Braakman (tweede van rechts) in 1974 tijdens de TT van Assen. Eigen foto
Voor het eerst sinds 75 jaar gaat de TT van Assen niet door. Helemaal zonder dit motorsporticoon willen we het deze maand niet doen, daarom een terugblik in de vorm van een drieluik. Vandaag aflevering 1: 64 jaar TT voor Egbert Braakman.
Egbert Braakman (76) groeide op in Nijverdal. Als middelbare scholier stapte hij in 1956 voor het eerst op de fiets op weg naar het circuit van Assen; 80 kilometer heen, 80 terug. Het was zijn eerste kennismaking met de TT. Een tiental jaren later, als jongeman van 23 jaar, solliciteerde hij op de functie van administrateur bij Stichting Circuit van Drenthe. De tot dan toe enige man op kantoor, Jan Weggemans, kon het werk niet meer alleen aan.
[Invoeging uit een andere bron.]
(* ===== verification/History.v ===== *)
(** * What a task has done itself

    The log of a client says what all its tasks together have exchanged with the outside.
    The history of one task, or of one observed program, lists what its own steps did:
    what they left in the log, and which side of a race won.  [follows] is a judgement on
    programs that speaks of that history, under a rely on what the others do. *)

From S2P Require Import Prelude Time Sync Envelope Platform Engine Client.
From stdpp Require Import base gmap strings list.

(** ** Histories *)

Section Histories.
Context {St Choice : Type} {Ext : Type → Type} `{Externals St Choice Ext}.
Context {Entry : Type} (obs : St → St → list Entry).

Inductive deed := Did (e : Entry) | Won (first : bool).

(** What a step of [p] did. *)
Definition did {A : Type} (c : Choice) (p : prog (St := St) (Ext := Ext) A) (s : St) : list deed :=
  match p with
  | Select f g _ =>
      match poll_select f g c s with
      | Some (b, s') => Won (match b with inl _ => true | inr _ => false end) :: (Did <$> obs s s')
      | None => []
      end
  | _ => match step c p s with Some (_, s', _) => Did <$> obs s s' | None => [] end
  end.

(** What task [i] of a pool did. *)
Fixpoint history (i : nat) (schedule : list (nat * Choice)) (ts : list (prog (St := St) (Ext := Ext) unit)) (s : St) :
    list deed :=
  match schedule with
  | [] => []
  | (j, c) :: rest =>
      match pool_step j c ts s with
      | Some (ts', s') =>
          (if decide (j = i) then match ts !! i with Some p => did c p s | None => [] end else []) ++
          history i rest ts' s'
      | None => []
      end
  end.

(** [follows p Q h s]: from [s], with the history [h] behind it and others doing [R]
    between its steps, every step of [p] meets [G] of the history before it, and a
    returned value satisfies [Q]. *)
Context (R : St → St → Prop) (G : list deed → St → St → Prop).

Fixpoint follows {A : Type} (p : prog (St := St) (Ext := Ext) A) (Q : A → list deed → St → Prop) (h : list deed) (s : St)
    {struct p} : Prop :=
  match p with
  | Ret a => ∀ s1, R s s1 → Q a h s1
  | Atomic f k => ∀ s1, R s s1 →
      G h s1 (f s1).2 ∧ follows (k (f s1).1) Q (h ++ (Did <$> obs s1 (f s1).2)) (f s1).2
  | Await f k => ∀ s1 c b s2, R s s1 → poll f c s1 = Some (b, s2) →
      G h s1 s2 ∧ follows (k b) Q (h ++ (Did <$> obs s1 s2)) s2
  | Select f g k => ∀ s1 c b s2, R s s1 → poll_select f g c s1 = Some (b, s2) →
      G h s1 s2 ∧
      follows (k b) Q (h ++ Won (match b with inl _ => true | inr _ => false end) :: (Did <$> obs s1 s2)) s2
  | Spawn p k => False
  | OutOfFuel => True
  end.

Lemma follows_bind {A B : Type} (p : prog A) (k : A → prog B) P Q h s :
  Reflexive R → follows p P h s → (∀ a h s, P a h s → follows (k a) Q h s) → follows (bind p k) Q h s.
Proof.
  intros Hrefl. revert h s. induction p as [A a|A C f k' IH|A C f k' IH|A C D f g k' IH|A p _ k' IH|A];
    intros h s Hp Hk; simpl in *; try done.
  - by apply Hk, Hp.
  - intros s1 Hr. destruct (Hp s1 Hr). eauto.
  - intros s1 c b s2 Hr Hc. destruct (Hp s1 c b s2 Hr Hc). eauto.
  - intros s1 c b s2 Hr Hc. destruct (Hp s1 c b s2 Hr Hc). eauto.
Qed.

Lemma follows_stable {A : Type} (p : prog A) Q h s s' :
  Transitive R → R s s' → follows p Q h s → follows p Q h s'.
Proof. intros Ht Hr. destruct p; simpl; eauto. Qed.

Lemma step_follows {A : Type} (p : prog A) Q h c s p' s' new :
  Reflexive R → follows p Q h s → step c p s = Some (p', s', new) →
  G h s s' ∧ new = [] ∧ follows p' Q (h ++ did c p s) s'.
Proof.
  intros Hrefl. destruct p as [a|B f k|B f k|B C f g k|p k|]; simpl; try done.
  - intros Hp. destruct (Hp s (Hrefl s)). destruct (f s). by intros [= <- <- <-].
  - intros Hp. destruct (poll f c s) as [[b s1]|] eqn:Hc; [|done]. intros [= <- <- <-].
    by destruct (Hp s c b s1 (Hrefl s) Hc).
  - intros Hp. destruct (poll_select f g c s) as [[b s1]|] eqn:Hc; [|done]. intros [= <- <- <-].
    by destruct (Hp s c b s1 (Hrefl s) Hc).
Qed.

(** In a pool whose every step the rely allows. *)
Lemma run_pool_follows σ Q i p h schedule ts s ts' s' :
  PreOrder R → PreOrder (rely σ) → (∀ s s', guar σ s s' → rely σ s s') → (∀ s s', guar σ s s' → R s s') →
  pool_safe σ ts s → Forall (λ x, allow σ x.2) schedule →
  ts !! i = Some p → follows p Q h s → run_pool schedule ts s = Some (ts', s') →
  ∃ p', ts' !! i = Some p' ∧ follows p' Q (h ++ history i schedule ts s) s'.
Proof.
  intros [Hrefl Htrans] Hpre Hgr HgR. revert p h ts s. induction schedule as [|[j c] rest IH]; intros p h ts s Hts Hall Hi Hp;
    cbn [run_pool history].
  { intros [= <- <-]. exists p. by rewrite app_nil_r. }
  apply Forall_cons in Hall as [Hc Hall].
  destruct (pool_step j c ts s) as [[ts1 s1]|] eqn:Hstep; [|done]. intros Hrun.
  destruct (pool_step_safe σ j c ts s ts1 s1) as [Hts1 Hg]; try done.
  rewrite app_assoc. pose proof Hstep as Hs. unfold pool_step in Hs. destruct (ts !! j) as [q|] eqn:Hj; [|done].
  destruct (step c q s) as [[[q' s2] new]|] eqn:Hq; [|done]. injection Hs as <- ->.
  assert (Hlt : i < length ts) by by eapply lookup_lt_Some.
  destruct (decide (j = i)) as [->|Hne].
  - rewrite Hi. assert (q = p) as -> by congruence.
    destruct (step_follows p Q h c s q' s1 new Hrefl Hp Hq) as (_ & _ & Hq').
    eapply IH; [done|done| |exact Hq'|exact Hrun].
    rewrite lookup_app_l by by rewrite length_insert. by apply list_lookup_insert_eq.
  - rewrite app_nil_r. eapply IH; [done|done| | |exact Hrun].
    + rewrite lookup_app_l by by rewrite length_insert. rewrite list_lookup_insert_ne; [exact Hi|done].
    + apply (follows_stable p Q h s s1 Htrans); [|done]. destruct Hg as [Hg| ->]; [by apply HgR|apply Hrefl].
Qed.

(** What the program observed among others did. *)
Fixpoint among_history {A : Type} (schedule : list (option nat * Choice)) (p : prog (St := St) (Ext := Ext) A)
    (ts : list (prog (St := St) (Ext := Ext) unit)) (s : St) : list deed :=
  match schedule with
  | [] => []
  | (None, c) :: rest =>
      match step c p s with
      | Some (p', s', []) => did c p s ++ among_history rest p' ts s'
      | _ => []
      end
  | (Some i, c) :: rest =>
      match pool_step i c ts s with
      | Some (ts', s') => among_history rest p ts' s'
      | None => []
      end
  end.

(** Observed among tasks whose every step the rely allows, and the other way round. *)
Lemma run_among_follows {A : Type} σ Q h schedule (p p' : prog A) ts s ts' s' :
  PreOrder R → PreOrder (rely σ) → (∀ s s', guar σ s s' → rely σ s s') → (∀ s s', guar σ s s' → R s s') →
  (∀ h s s', G h s s' → rely σ s s') →
  pool_safe σ ts s → Forall (λ x, match x.1 with Some _ => allow σ x.2 | None => True end) schedule →
  follows p Q h s → run_among schedule p ts s = Some (p', ts', s') →
  follows p' Q (h ++ among_history schedule p ts s) s' ∧ pool_safe σ ts' s'.
Proof.
  intros [Hrefl Htrans] Hpre Hgr HgR HG. revert h p ts s.
  induction schedule as [|[[i|] c] rest IH]; intros h p ts s Hts Hall Hp; cbn [run_among among_history];
    [intros [= <- <- <-]; by rewrite app_nil_r|apply Forall_cons in Hall as [Hc Hall]; simpl in Hc..].
  - destruct (pool_step i c ts s) as [[ts1 s1]|] eqn:Hstep; [|done]. intros Hrun.
    destruct (pool_step_safe σ i c ts s ts1 s1) as [Hts1 Hg]; try done.
    eapply IH; [done|done| |exact Hrun].
    apply (follows_stable p Q h s s1 Htrans); [|done]. destruct Hg as [Hg| ->]; [by apply HgR|apply Hrefl].
  - destruct (step c p s) as [[[p1 s1] []]|] eqn:Hstep; try done. intros Hrun.
    destruct (step_follows p Q h c s p1 s1 [] Hrefl Hp Hstep) as (Hg & _ & Hp1).
    rewrite app_assoc. eapply IH; [|done|exact Hp1|exact Hrun].
    destruct Hpre as [_ Ht]. eapply pool_safe_stable; [exact Ht|by eapply HG|exact Hts].
Qed.

End Histories.

Arguments Did {Entry} _.
Arguments Won {Entry} _.

(** What is known of every step of a program may be added. *)
Lemma follows_steps_in {St Choice : Type} {Ext : Type → Type} `{Externals St Choice Ext} {Entry : Type}
    (obs : St → St → list Entry) R G {A : Type} ok (G0 : St → St → Prop) (p : prog (St := St) (Ext := Ext) A) Q h s :
  (∀ c, ok c) → steps_in ok G0 p → follows obs R G p Q h s →
  follows obs R (λ h s s', G h s s' ∧ G0 s s') p Q h s.
Proof.
  intros Hok. revert h s. induction p as [A a|A C f k IH|A C f k IH|A C D f g k IH|A p _ k IH|A];
    intros h s Hi Hp; simpl in *; try done.
  - intros s1 Hr. destruct (Hi s1), (Hp s1 Hr). auto.
  - intros s1 c b s2 Hr Hc. destruct (Hi s1 c b s2 (Hok c) Hc), (Hp s1 c b s2 Hr Hc). auto.
  - intros s1 c b s2 Hr Hc. destruct (Hi s1 c b s2 (Hok c) Hc), (Hp s1 c b s2 Hr Hc). auto.
Qed.

(** ** Histories of a client's programs *)

Section Logged.
Context {SM : SignalModel} {UM : UuidModel} {E : Type}.

Abbreviation St := (Client (E := E)).
Abbreviation deeds := (list (deed (Entry := LogEntry))).

(** What a step adds to the log. *)
Definition logged (s s' : St) : list LogEntry := drop (length (log s)) (log s').

(** Steps that leave nothing in the log, and those that leave one entry. *)
Lemma logged_same (s s' : St) : log s' = log s → Did (Entry := LogEntry) <$> logged s s' = [].
Proof. unfold logged. intros ->. by rewrite drop_all. Qed.
Lemma logged_add e (s : St) : Did (Entry := LogEntry) <$> logged s (add_log e s) = [Did e].
Proof. unfold logged. simpl. by rewrite drop_app_length. Qed.

End Logged.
Braakman: ,,De bestuursleden van het circuit waren hogelijk verbaasd dat ik ze stuk voor stuk bij naam kende. Dat maakte wel indruk, geloof ik. Maar ja, ik was verslingerd aan de motorsport, ik las meer nationale en internationale motorsporttijdschriften dan er op de leestafel van het TT-kantoor lagen. Ik kreeg mijn aanstelling in 1970, alweer 50 jaar geleden dus. Van mijn hobby maakte ik opeens mijn beroep, mooier kon niet, en mijn financieel en economische opleiding kwam hier goed van pas. Nadat ik in 1975 was getrouwd, ging ik met mijn vrouw ook in Assen wonen.’’
Het TT-bestuur huurde permanent twee kamers in Hotel De Moriaan aan de Torenlaan. Daar zetelde de organisatie.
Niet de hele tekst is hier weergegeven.